Tendo deixado uma nota brevíssima sobre este volume anteriormente,
voltamos aqui com uma leitura mais dirigida. (Mais)
Os protagonistas deste conto são um
avô e o seu neto, tal qual, vivendo numa casa isolada nas margens de
uma Floresta Grande. Quer a linguagem, que jamais personaliza as
personagens e locais, deixando-nos nos seus descritivos gerais, quer
as imagens, apresentadas sob a forma de silhuetas desenhadas a pincel
(ou com esses efeitos), remetem toda a estrutura a uma inscrição no
conto tradicional, sem marcadores de especificidade, tentando algum
grau de universalidade (ainda que, naturalmente, pequenos indícios
das “assinaturas” da linguagem e das imagens possam remeter a
intervalos expectáveis, já que uma total neutralidade cultural é
impossível). O convidador de pirilampos, portanto, poderia
ser lido como um conto inscrito na grande tradição do conto
tradicional europeu, ou de outras tradições. Mas Ondjaki é um
escritor que abre brechas na tradição para inserir nela factores
provenientes de outras tradições intelectuais e culturais. A
fantasia científica vem misturar-se com o absurdo numa matéria
densa, que altera a massa e sinal do conto, já que o jovem
protagonista é um verdadeiro inventor, mostrando-nos como funcionam
o “aumentador de caminhos”, um “unóculo” e finalmente o
“convidador de pirilampos”.
Isto torna o jovem menino numa espécie
de Bouvard e Pecuchet, interrogando – diz ele “cientistar” –
o mundo à sua volta através de estratégias estocásticas e
materialistas, as quais, funcionem bem ou funcionem mal, abrem com
efeito novos modos de aproximação a esse mesmo mundo natural e
real, personificado nos dois tipos de colépteros encontrados à
noite na floresta, não apenas os pirilampos, que brilham de acordo
com ritmos internos e precisos que o menino desvendará, como também
os pirivelhos, que não brilham, mas guardam em si histórias que
contam aos demais. A inversão de saberes e experiências é apenas
momentânea, pois a sabedoria do velho avô, se não é feita de
técnica, é, camonianamente, “um saber de experiência feito”...

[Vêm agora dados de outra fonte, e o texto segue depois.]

(** * The root-archive filesystem reconciler (app/bg/filesystem/index.js)

    A shallow embedding of the module that keeps the browsing profile's
    root archive in shape: the fixed directories, one mount per user, the
    default-user alias, the sweep of old user mounts and the allocation of
    names under the library.

    The module is effectful throughout (two module-level variables, a
    logger, the archive's [pda] interface, the profile database), so the
    embedding is a state-and-exception monad over an explicit [world].
    Everything the module imports is kept apart in an environment [Env]:
    the [PATHS] table, the slug function, the URL resolver, the user list
    and the schedule of external calls that fail. *)

From Stdlib Require Import NArith Lia Ascii String.
From stdpp Require Import base option list strings pretty gmap fin_maps.


(** ** Data *)

(** What can sit at a path of the root archive. *)
Inductive node : Type :=
| File (content : string)
| Dir
| Mount (key : string).

(** The part of a [stat] result the module looks at: [st.isDirectory()]
    and [st.mount] (whose key is kept in its hex form, i.e. as
    [st.mount.key.toString('hex')]). *)
Record Stat : Type := mkStat {
  st_isDirectory : bool;
  st_mount : option string
}.

(** A mount point is reported like the root directory of what is mounted. *)
Definition stat_of (n : node) : Stat :=
  match n with
  | File _ => mkStat false None
  | Dir => mkStat true None
  | Mount k => mkStat true (Some k)
  end.

(** [import('./users').User], the four fields read here. *)
Record User : Type := mkUser {
  label : string;
  url : string;
  isDefault : bool;
  isTemporary : bool
}.

(** The [PATHS] table of lib/const, as far as this module uses it. *)
Record PATHS_t : Type := mkPATHS {
  DATA : string;
  DATA_NS : string → string;
  LIBRARY : string;
  SETTINGS : string;
  USERS : string;
  USER : string → string;
  DEFAULT_USER : string
}.

(** The row [SELECT * FROM profiles WHERE id = 0]. *)
Record profile : Type := mkProfile { profile_url : option string }.

(** Calls that leave the module. *)
Inductive op : Type :=
| TrashSetup
| DbGet
| CreateNewRootArchive
| DbRun (u : string)
| GetOrLoadArchive (u : string)
| UsersSetup
| FromURLToKey (u : string)
| PdaStat (path : string)
| PdaMkdir (path : string)
| PdaMount (path key : string)
| PdaUnmount (path : string)
| PdaReaddir (path : string).

Inductive error : Type :=
| Failure (o : op)                      (* the external call rejected *)
| TypeError (what : string)             (* property read on undefined *)
| NotFoundError (path : string)
| EntryAlreadyExistsError (path : string)
| NotAMountError (path : string)
| InvalidURLError (u : string)
| Error (msg : string).                 (* [new Error(msg)] *)

Inductive level : Type := LInfo | LError | LConsole.

(** One line of diagnostics: the sink, the message, and the path (or url)
    it is about. *)
Record diag : Type := mkDiag {
  d_level : level;
  d_msg : string;
  d_about : string
}.

(** What a JavaScript caller gets back from an exported function. *)
Inductive jsval : Type :=
| JSUndefined
| JSString (s : string).

#[global] Instance node_eq_dec : EqDecision node.
Proof. solve_decision. Defined.
#[global] Instance op_eq_dec : EqDecision op.
Proof. solve_decision. Defined.
#[global] Instance error_eq_dec : EqDecision error.
Proof. solve_decision. Defined.

(** ** The world *)

Record world : Type := mkWorld {
  fs : gmap string node;              (* the root archive's namespace *)
  db_profile : option profile;        (* the profiles table, row 0 *)
  browsingProfile : option profile;   (* [var browsingProfile] *)
  rootArchive : option string;        (* [var rootArchive], by its url *)
  trace : list op;                    (* external calls made, oldest first *)
  log : list diag                     (* diagnostics, oldest first *)
}.

Definition set_fs (f : gmap string node → gmap string node) (w : world) : world :=
  mkWorld (f (fs w)) (db_profile w) (browsingProfile w) (rootArchive w) (trace w) (log w).
Definition set_db_profile (p : option profile) (w : world) : world :=
  mkWorld (fs w) p (browsingProfile w) (rootArchive w) (trace w) (log w).
Definition set_browsingProfile (p : option profile) (w : world) : world :=
  mkWorld (fs w) (db_profile w) p (rootArchive w) (trace w) (log w).
Definition set_rootArchive (a : option string) (w : world) : world :=
  mkWorld (fs w) (db_profile w) (browsingProfile w) a (trace w) (log w).
Definition add_trace (o : op) (w : world) : world :=
  mkWorld (fs w) (db_profile w) (browsingProfile w) (rootArchive w) (trace w ++ [o]) (log w).
Definition add_log (d : diag) (w : world) : world :=
  mkWorld (fs w) (db_profile w) (browsingProfile w) (rootArchive w) (trace w) (log w ++ [d]).

(** ** The monad: state and exceptions *)

Inductive outcome (A : Type) : Type :=
| Ok (a : A)
| Throw (e : error).
Arguments Ok {A} a.
Arguments Throw {A} e.

Definition M (A : Type) : Type := world → outcome A * world.

Definition ret {A} (a : A) : M A := λ w, (Ok a, w).
Definition throw {A} (e : error) : M A := λ w, (Throw e, w).
Definition bind {A B} (m : M A) (k : A → M B) : M B :=
  λ w, match m w with
       | (Ok a, w') => k a w'
       | (Throw e, w') => (Throw e, w')
       end.
(** [try { m } catch (e) { h e }] *)
Definition try_catch {A} (m : M A) (h : error → M A) : M A :=
  λ w, match m w with
       | (Ok a, w') => (Ok a, w')
       | (Throw e, w') => h e w'
       end.
Definition gets {A} (f : world → A) : M A := λ w, (Ok (f w), w).
Definition modify (f : world → world) : M unit := λ w, (Ok tt, f w).

Notation "'let!' x ':=' m 'in' k" := (bind m (λ x, k))
  (at level 10, x binder, m at level 100, k at level 200).
Notation "m '>>' k" := (bind m (λ _, k))
  (at level 90, right associativity).

(** [for (let x of l) body x] *)
Fixpoint for_of {A} (l : list A) (body : A → M unit) : M unit :=
  match l with
  | [] => ret tt
  | x :: l' => body x >> for_of l' body
  end.

(** [for (let i = lo; ...; i++) body i], run for [n] rounds at most; when
    the body [return]s [Some r] the loop is left with that value.  The
    recursion is on the binary [n] so that a ceiling like 1e9 costs
    nothing until it is reached. *)
Fixpoint for_upto {R} (n : positive) (i : N) (body : N → M (option R)) : M (option R) :=
  match n with
  | xH => body i
  | xO n' =>
      let! r := for_upto n' i body in
      match r with
      | Some x => ret (Some x)
      | None => for_upto n' (i + Npos n') body
      end
  | xI n' =>
      let! r := body i in
      match r with
      | Some x => ret (Some x)
      | None =>
          let! r := for_upto n' (i + 1) body in
          match r with
          | Some x => ret (Some x)
          | None => for_upto n' (i + 1 + Npos n') body
          end
      end
  end.

(** [for (let i = lo; i < hi; i++) body i] *)
Definition for_range {R} (lo hi : N) (body : N → M (option R)) : M (option R) :=
  match (hi - lo)%N with
  | N0 => ret None
  | Npos n => for_upto n lo body
  end.

(** The same loop, one round at a time. *)
Fixpoint for_rounds {R} (rounds : nat) (i : N) (body : N → M (option R)) : M (option R) :=
  match rounds with
  | O => ret None
  | S rounds' =>
      let! r := body i in
      match r with
      | Some x => ret (Some x)
      | None => for_rounds rounds' (i + 1) body
      end
  end.

(** ** JavaScript strings *)

(** Strings hold UTF-8.  White space is what [String.prototype.trim] and
    the class [\s] take for it: the white space and the line terminators
    of ECMAScript.  On the ASCII range these are tab, LF, VT, FF, CR and
    space. *)
Definition js_is_space (c : ascii) : bool :=
  match N_of_ascii c with
  | 9%N | 10%N | 11%N | 12%N | 13%N | 32%N => true
  | _ => false
  end.

(** In two bytes: U+00A0 (C2 A0). *)
Definition js_is_space2 (c d : ascii) : bool :=
  ((N_of_ascii c =? 194) && (N_of_ascii d =? 160))%N.
(** C8.  First write wins.  One pass of the loop makes the genotype, the
    major lineage and the minor lineage of its clade keys of the
    hierarchy, writes the entry of each of these names that was not a key
    yet, and leaves every entry that was already there as it is.  So the
    entries present after a prefix of the input are those of the final
    hierarchy, and each name that an input row produces is the key of
    exactly one node. *)
Theorem first_write_wins :
  (forall d c, exists d' g m n,
      process_clade d c = Ok d' /\
      parse_label c = Ok (g, m, n) /\
      (forall k nd, getitem d k = Ok nd -> getitem d' k = Ok nd) /\
      contains g d' = true /\
      (m <> EmptyString -> contains m d' = true) /\
      (n <> EmptyString -> contains n d' = true) /\
      (contains g d = false -> getitem d' g = Ok (mk_node [] [])) /\
      (m <> EmptyString -> contains m d = false ->
       getitem d' m = Ok (mk_node [] [g])) /\
      (n <> EmptyString -> contains n d = false ->
       getitem d' n = Ok (mk_node [] [m]))) /\
  (forall cs1 cs2, exists h1 h2,
      load_lineage_files cs1 = Ok h1 /\
      load_lineage_files (cs1 ++ cs2) = Ok h2 /\
      forall k nd, getitem h1 k = Ok nd -> getitem h2 k = Ok nd) /\
  (forall cs, exists h,
      load_lineage_files cs = Ok h /\ NoDup (keys h) /\
      (forall k, contains k h = true ->
                 count_occ string_dec (keys h) k = 1) /\
      (forall c g m n, In c cs -> parse_label c = Ok (g, m, n) ->
         count_occ string_dec (keys h) g = 1 /\
         (m <> EmptyString -> count_occ string_dec (keys h) m = 1) /\
         (n <> EmptyString -> count_occ string_dec (keys h) n = 1))).
Proof.
  split; [|split].
  - intros d c.
    exists (step d c), (before us c),
      (if occurs us c then before dot c else EmptyString),
      (if occurs us c && occurs dot c then c else EmptyString).
    split; [apply process_clade_eq|]. split; [apply parse_label_eq|].
    split; [intros k nd; apply step_keeps|].
    destruct (step_inserts d c) as [Ig [Im In']].
    split.
    { rewrite contains_step, String.eqb_refl. now rewrite !orb_true_r. }
    destruct (occurs us c) eqn:U; [destruct (occurs dot c) eqn:D|];
      cbn [andb]; repeat split; intros; try congruence; auto;
      rewrite contains_step, ?U, ?D, String.eqb_refl; cbn [andb orb];
      rewrite ?orb_true_r; reflexivity.
  - intros cs1 cs2.
    exists (fold_left step cs1 sentinels).
    exists (fold_left step (cs1 ++ cs2) sentinels).
    split; [apply load_eq|]. split; [apply load_eq|].
    intros k nd H. rewrite fold_left_app. now apply fold_keeps.
  - intros cs. exists (fold_left step cs sentinels).
    split; [apply load_eq|].
    assert (N : NoDup (keys (fold_left step cs sentinels)))
      by apply fold_NoDup, sentinels_NoDup.
    split; [exact N|].
    assert (One : forall k,
               contains k (fold_left step cs sentinels) = true ->
               count_occ string_dec (keys (fold_left step cs sentinels)) k
               = 1).
    { intros k H. apply contains_In in H.
      apply NoDup_count_occ' with (decA := string_dec); assumption. }
    split; [exact One|].
    destruct (built_explained cs) as [_ E2].
    intros c g m n I P. rewrite parse_label_eq in P. unfold key_of in P.
    destruct (occurs us c) eqn:U; [destruct (occurs dot c) eqn:D|];
      cbn [andb] in P; injection P as <- <- <-;
      repeat split; intros; try congruence; apply One.
    all: try (apply (E2 _ (mk_node [] [])); now apply from_genotype).
    all: try (apply (E2 _ (mk_node [] [before us c])); now apply from_major).
    all: try (apply (E2 _ (mk_node [] [before dot c])); now apply from_minor).
Qed.

(** C9.  The builder returns a hierarchy for every input sequence, the
    empty string and malformed labels included, and the genotype that
    [parse_label] gives for an input string is a key of that hierarchy. *)
Theorem builder_total cs :
  exists h,
    load_lineage_files cs = Ok h /\
    forall s, In s cs ->
      exists g m n, parse_label s = Ok (g, m, n) /\ contains g h = true.
Proof.
  exists (fold_left step cs sentinels). split; [apply load_eq|].
  intros s I.
  exists (before us s), (if occurs us s then before dot s else EmptyString),
    (if occurs us s && occurs dot s then s else EmptyString).
  split; [apply parse_label_eq|].
  apply (proj2 (built_explained cs) _ (mk_node [] [])).
  now apply from_genotype.
Qed.

(** C5.  Parent closure: in the hierarchy built from any input, a node
    has no parent or exactly one, and that parent is a key of the
    hierarchy. *)
Theorem parent_closure cs :
  exists h,
    load_lineage_files cs = Ok h /\
    forall x nd, getitem h x = Ok nd ->
      parents nd = [] \/
      exists p, parents nd = [p] /\ contains p h = true.
Proof.
  exists (fold_left step cs sentinels). split; [apply load_eq|].
  intros x nd G. destruct (built_explained cs) as [E1 E2].
  destruct (E1 _ _ G) as [k S | c I | c I U | c I U D]; cbn [parents].
  - now left.
  - now left.
  - right. exists (before us c). split; [reflexivity|].
    apply (E2 _ (mk_node [] [])). now apply from_genotype.
  - right. exists (before dot c). split; [reflexivity|].
    apply (E2 _ (mk_node [] [before us c])). now apply from_major.
Qed.

(** C2 (as written in the specification, refuted).  From the clades
    [A.1_2] and [A_3.4] the builder returns a chain of three edges:
    [A_3.4] under [A_3] under [A] under [A.1]. *)
Lemma chain_of_three_edges : ~ three_level_forest ["A.1_2"; "A_3.4"].
Proof.
  intros [h [L [_ [_ [_ [Dp _]]]]]].
  vm_compute in L. injection L as <-.
  apply (Dp "A_3.4" "A_3" "A" "A.1").
  - exists (mk_node [] ["A_3"]). split; [reflexivity | now left].
  - exists (mk_node [] ["A"]). split; [reflexivity | now left].
  - exists (mk_node [] ["A.1"]). split; [reflexivity | now left].
Qed.

(** The other places where the forest of the specification gives way:
    the genotype [A] of [A_3.4] has a parent; the major lineage [A] of
    [A.1_2], which has no underscore, has none when the bare label [A]
    comes first; the labels [None_1] and [None.x_y] put a node under a
    sentinel. *)
Lemma forest_exceptions :
  (exists h, load_lineage_files ["A.1_2"; "A_3.4"] = Ok h /\
             parse_label "A_3.4" = Ok ("A", "A_3", "A_3.4") /\
             entry h "A" ["A.1"]) /\
  (exists h, load_lineage_files ["A"; "A.1_2"] = Ok h /\
             parse_label "A.1_2" = Ok ("A.1", "A", "A.1_2") /\
             entry h "A" []) /\
  (exists h, load_lineage_files ["None_1"] = Ok h /\ edge h "None_1" "None") /\
  (exists h, load_lineage_files ["None.x_y"] = Ok h /\
             edge h "None.x_y" "None").
Proof.
  repeat split.
  - eexists. repeat split; reflexivity.
  - eexists. repeat split; reflexivity.
  - eexists. split; [reflexivity|].
    exists (mk_node [] ["None"]). split; [reflexivity | now left].
  - eexists. split; [reflexivity|].
    exists (mk_node [] ["None"]). split; [reflexivity | now left].
Qed.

primeiro, com perguntas que espevitam o menino, depois com reparos
que vão despertando uma empatia e compreensão dos outros, introduz
com efeito lições mais profundas.
Poderíamos ver o livro como contendo
duas partes, sendo a segunda aquela em que é introduzida finalmente
a voz dos próprios pirilampos, o que nos deverá alertar
precisamente para uma das forças do livro, que é a de não reduzir
qualquer dos papéis a funções sem direito ao seu próprio peso
actancial e de auto-determinação.
Como ocorre nos projectos anteriores da
colaboração dos dois autores (todas elas “estórias sem luz
elétrica”), que o tempo dirá, e uma análise cuidada confirmaria,
se se coalescerão numa unidade múltipla, O convidador é um
livro no qual todos os aspectos da materialidade inscrita das imagens
contribui para a lavra da interpretação e para os blocos de
sensações que atingirão os seus leitores-espectadores. Tal como no
famoso dictum de Roland Barthes, “A arte não tem ruído”,
o que nos deverá colocar na senda de atentar a todo e qualquer
elemento como confluindo para o sentido do livro. Mesmo que em termos
de produção possa haver “acidentes”, imprevistos, os seus
resultados passam a ser desde logo parte integrante da tarefa do
significado. Como escreveu José Gil há recente, é tipificado da
construção de uma obra de arte que vá “revelando a posteriori
uma necessidade que não existia a priori.”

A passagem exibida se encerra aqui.